A nuclear grid would provide ample electricity at a doable price and is scalable to those large increases forecast for electric vehicles and heat pumps. A nuclear grid would save lives, it is a safer way to produce electricity, is more resistant to weather, disaster and unfriendly countries turning off the valves. It is cheap enough to protect the population from energy poverty and future developments could lower prices even more. 

And yet nuclear opponents will cling to the near impossible, solar panels in the Sahara, vibrating wind towers, geothermal, waves, tides … All dilute energies that need massive collectors and produce dribbles of electricity for a complex energy hungry world. But there is always another straw to cling to. I know a fellow who advocates those complex articulated anchored buoys that light up a  0.5 W LED as they ride the waves. Just multiply those contraptions by a billion, 400,000 for every kilometer of German coastline, 400 for every meter, and now you are talking real power. Its seems a common belief that there are breakthroughs just one more experiment away …

But what about biomass? 

Biomass is what civilization started with, the wood for fires and the deforestation of countries. But like wind and solar, biomass requires large tracts of land and it cannot respond to rapid changes in load to augment intermittent wind and solar. Other than wind and solar, I cannot imagine a more environmentally degrading solution than biomass. Vast tracts of jungle uprooted for palm oil, huge acreages of corn turned to ethanol, and a low energy return on investment (EROI) with returned energy not much more than the energy used to grow the crops. If Germany wants to turn the Schwarzwald to the Nackterwald or pillage the forests of other environmentally despicable countries for wood pellets and pretend that carbon out is balanced by carbon in, it just may fool all of the people all of the time – until it doesn’t.

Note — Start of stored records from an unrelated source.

Lemma validated_record_is_typed_witness :
  ProductSchema (JObj nullsAndExtras)
    = Some (JObj {[ "name" := VStr "Tea";
                    "mrp" := VUndef;
                    "nutritionalInfo" :=
                      JObj {[ "energy" := VUndef;
                              "protein" := VStr "1 g" ]} ]})
  ∧ Forall (λ field, ∃ v,
              Get (JObj {[ "name" := VStr "Tea";
                           "mrp" := VUndef;
                           "nutritionalInfo" :=
                             JObj {[ "energy" := VUndef;
                                     "protein" := VStr "1 g" ]} ]}) field.1
                = Normal v ∧ field.2 v = true)
      productTypes.
Proof.
  split; [vm_compute; reflexivity|].
  apply (validated_record_is_typed (JObj nullsAndExtras)).
  vm_compute. reflexivity.
Defined.

Lemma objectField_ext (input input' : value) key schema :
  lookupChain key input = lookupChain key input' →
  objectField input (key, schema) = objectField input' (key, schema).
Proof. intros H. unfold objectField, hasProperty. by rewrite H. Qed.

Lemma z_object_ext (shape : list (string * Schema)) (input input' : value) :
  isObject input → isObject input' →
  (∀ key, key ∈ shape.*1 → lookupChain key input = lookupChain key input') →
  z_object shape input = z_object shape input'.
Proof.
  intros Ho Ho' Hk. destruct input, input'; try done. unfold z_object.
  assert (mapM (objectField (VObj proto props)) shape
          = mapM (objectField (VObj proto0 props0)) shape) as ->; [|done].
  induction shape as [|[key schema] shape IH]; [done|].
  cbn [mapM]. rewrite IH.
  - rewrite (objectField_ext _ (VObj proto0 props0)); [done|].
    apply Hk. rewrite fmap_cons. left.
  - intros k Hin. apply Hk. rewrite fmap_cons. by right.
Qed.

(** X8.  Strict validation does not look at a key that is not a
    canonical field: with or without it the outcome is the same, and a
    record that validates does not carry it. *)
Theorem validation_ignores_unknown_key (m : gmap string value) k x :
  k ∉ canonicalFields →
  ProductSchema (JObj (<[k:=x]> m)) = ProductSchema (JObj m).
Proof.
  intros Hk. apply z_object_ext; [done..|].
  intros key Hin. simpl. rewrite lookup_insert_ne; [done|].
  intros ->. by apply Hk.
Qed.

Lemma validation_ignores_unknown_key_witness :
  ProductSchema (JObj (<["rating" := VNum "5"]> chocoBar))
    = ProductSchema (JObj chocoBar).
Proof.
  apply (validation_ignores_unknown_key chocoBar "rating" (VNum "5")).
  unfold canonicalFields. rewrite !not_elem_of_cons.
  repeat split; try discriminate. apply not_elem_of_nil.
Defined.

(** *** Validation is idempotent *)

Lemma z_object_stable (shape : list (string * Schema)) :
  NoDup shape.*1 →
  Forall (λ entry, stable entry.2) shape →
  stable (z_object shape).
Proof.
  intros Hnd Hst input data Hz.
  destruct (z_object_inv _ _ _ Hz) as (Ho & fields & Hf & ->).
  unfold z_object. rewrite (mapM_Some_2 _ _ fields); [done|].
  set (d := JObj (list_to_map (concat fields))).
  assert (∀ key schema fld,
            (key, schema) ∈ shape →
            objectField input (key, schema) = Some fld →
            objectField d (key, schema) = Some fld) as Hstep.
  { intros key schema fld Hin Hfld.
    destruct (fields_lookup _ _ _ _ _ Hf Hnd Hin) as (out & Hs & Hl).
    apply objectField_inv in Hfld as (out' & Hs' & ->).
    rewrite Hs in Hs'. injection Hs' as <-.
    rewrite Forall_forall in Hst. pose proof (Hst _ Hin _ _ Hs) as Hout.
    simpl in Hout.
    destruct (isUndefined out && negb (hasProperty input key)) eqn:Hc;
      unfold objectField, hasProperty, d; simpl; rewrite Hl.
    - apply andb_prop in Hc as [Hu _]. destruct out; try done.
      by rewrite Hout.
    - rewrite Hout. simpl. by rewrite andb_false_r. }
  clear Hz Hnd Hst. revert Hstep. generalize d. clear d.
  induction Hf as [|[key schema] fld shape fields Hfld _ IH]; intros d Hstep;
    constructor.
  - apply Hstep; [left | done].
  - apply IH. intros k s f Hin. apply Hstep. by right.
Qed.

Lemma nullishString_stable : stable nullishString.
Proof. intros x out. by destruct x; intros [= <-]. Qed.

Lemma nullishArray_stable : stable nullishArray.
Proof.
  intros x out. destruct x; try (by intros [= <-]).
  unfold nullishArray, transform, nullish, z_array. simpl.
  destruct (mapM z_string elems) as [k|] eqn:Hm; [|done].
  apply mapM_z_string in Hm as [-> Hs]. intros [= <-]. simpl.
  assert (mapM z_string elems = Some elems) as ->; [|done].
  apply mapM_Some. clear -Hs. induction elems as [|x l IH]; [done|].
  apply andb_prop in Hs as [Hx Hl]. constructor; [by destruct x | by apply IH].
Qed.

Lemma nullishRecord_stable : stable nullishRecord.
Proof.
  intros x out. destruct x; try (by intros [= <-]).
  unfold nullishRecord, transform, nullish, z_record. simpl.
  case_bool_decide as Hm; [|done]. simpl. intros [= <-].
  destruct (omap_z_string _ Hm) as [-> Hs].
  rewrite delete_delete_eq.
  rewrite bool_decide_eq_true_2 by done. simpl.
  by destruct (omap_z_string _ Hm) as [-> _].
Qed.

Lemma nested_stable (shape : list (string * Schema)) :
  NoDup shape.*1 →
  Forall (λ entry, stable entry.2) shape →
  stable (transform (nullish (z_object shape)) coalesceUndefined).
Proof.
  intros Hnd Hst x out. unfold transform, nullish.
  destruct x as [| |b|n|s|l|p m]; try (simpl; intros [= <-]; done).
  destruct (z_object shape (VObj p m)) as [data|] eqn:Hz; [|done]. simpl.
  intros [= <-].
  destruct (z_object_keys _ _ _ Hz) as (props & -> & _).
  change (coalesceUndefined <$> z_object shape (JObj props)
          = Some (JObj props)).
  by rewrite (z_object_stable _ Hnd Hst _ _ Hz).
Qed.

(** X9.  Strict validation is idempotent: a record that it returns
    validates again, to itself. *)
Theorem validation_idempotent (flat data : value) :
  ProductSchema flat = Some data → ProductSchema data = Some data.
Proof.
  apply z_object_stable; [apply NoDup_canonicalFields|].
  repeat (apply Forall_cons; split;
          [ first [ apply nullishString_stable
                  | apply nullishArray_stable
                  | apply nullishRecord_stable
                  | apply nested_stable;
                    [ apply (bool_decide_unpack _); vm_compute; exact I
                    | repeat constructor; apply nullishString_stable ] ]
          | ]).
  constructor.
Qed.

Lemma validation_idempotent_witness :
  ProductSchema (JObj nullsAndExtras)
    = Some (JObj {[ "name" := VStr "Tea";
                    "mrp" := VUndef;
                    "nutritionalInfo" :=
                      JObj {[ "energy" := VUndef;
                              "protein" := VStr "1 g" ]} ]})
  ∧ ProductSchema (JObj {[ "name" := VStr "Tea";
                           "mrp" := VUndef;
                           "nutritionalInfo" :=
                             JObj {[ "energy" := VUndef;
                                     "protein" := VStr "1 g" ]} ]})
    = Some (JObj {[ "name" := VStr "Tea";
                    "mrp" := VUndef;
                    "nutritionalInfo" :=
                      JObj {[ "energy" := VUndef;
                              "protein" := VStr "1 g" ]} ]}).
Proof.
  split; [vm_compute; reflexivity|].
  apply (validation_idempotent (JObj nullsAndExtras)).
  vm_compute. reflexivity.
Defined.

(** *** Values of a wrong type *)

Lemma z_object_fails (shape : list (string * Schema)) (input : value)
    key schema :
  (key, schema) ∈ shape →
  schema (readKey input key) = None →
  z_object shape input = None.
Proof.
  intros Hin Hs. unfold z_object. destruct input; try done.
  rewrite (mapM_None_2 _ shape); [done|].
  apply Exists_exists. exists (key, schema). split; [done|].
  unfold objectField. fold (readKey (VObj proto props) key). by rewrite Hs.
Qed.

(** X10.  A number or a boolean under any canonical field makes the
    strict validation fail; the validator then returns that value
    unchanged in the record it extracts field by field. *)
Theorem number_fails_strict_validation (m : gmap string value) k x :
  k ∈ canonicalFields →
  m !! k = Some x →
  (∃ r, x = VNum r) ∨ (∃ b, x = VBool b) →
  ProductSchema (JObj m) = None
  ∧ ∃ record, validateRecord (JObj m) = Normal (JObj record)
              ∧ record !! k = Some x.
Proof.
  intros Hk Hm Hx.
  assert (ProductSchema (JObj m) = None) as Hfail.
  { unfold canonicalFields in Hk. rewrite !elem_of_cons, elem_of_nil in Hk.
    destruct_or! Hk; try done; subst k;
      (match goal with
       | H : m !! ?key = _ |- _ => eapply (z_object_fails _ _ key)
       end;
       [ repeat first [ apply list_elem_of_here | apply list_elem_of_further ]
       | unfold readKey; simpl; rewrite Hm;
         destruct Hx as [[r ->]|[b ->]]; reflexivity ]). }
  split; [done|]. exists (bestEffortFields (JObj m)).
  unfold validateRecord. rewrite Hfail.
  split; [by apply bestEffortRecord_Normal|].
  rewrite (bestEffortFields_lookup _ _ Hk), getOr_JObj, (prop_Some _ _ _ Hm).
  destruct Hx as [[r ->]|[b ->]]; by case_bool_decide.
Qed.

And don’t ignore geothermal? 

There is geothermal electricity in Germany with 34 plants already in operation, 25 with temperatures that can provide district heating but no electricity. Efficient electrical production requires large temperature differentials, steam has to have temperatures far above boiling to produce the pressures needed to drive turbines. The other 9 plants together use 302 MW of heat to  produce 42 MW of electricity, an efficiency of only 14%  and only 0.06% of the German load. For comparison, a single 1 GW thermal natural gas plant can operate up to 60% efficiency, producing 600 MW of electricity or 14X more electricity than the 9 geothermal plants.  I’ll ignore geothermal.

Energy is at the very foundation of our economies; as energy prices rise so do the costs of everything else. At this time we are seeing green cloaked assaults on natural gas and nuclear, choices that can actually be both economic and environmental solutions. The neoLuddites keep up a constant blathering that directs us to wind and solar, expensive non-solutions that will be incredibly disruptive and dangerous, causing the implosion of western economies. These malfeasant policies seem determined to destroy our way of life if not our actual lives with the absurd cover story of saving us from a gently warming climate.

Darn that law of the conservation of energy. It means that there will be no magic solutions, no vast amount of energy out for small amounts of energy in … but wait! There is kind of a miracle energy, one low carbon source that can provide the electrical needs of mankind, cleanly, safely, for thousands, perhaps tens of thousands of years and, unlike the fugitive phantom of fusion, it works now. If only we would speak its name.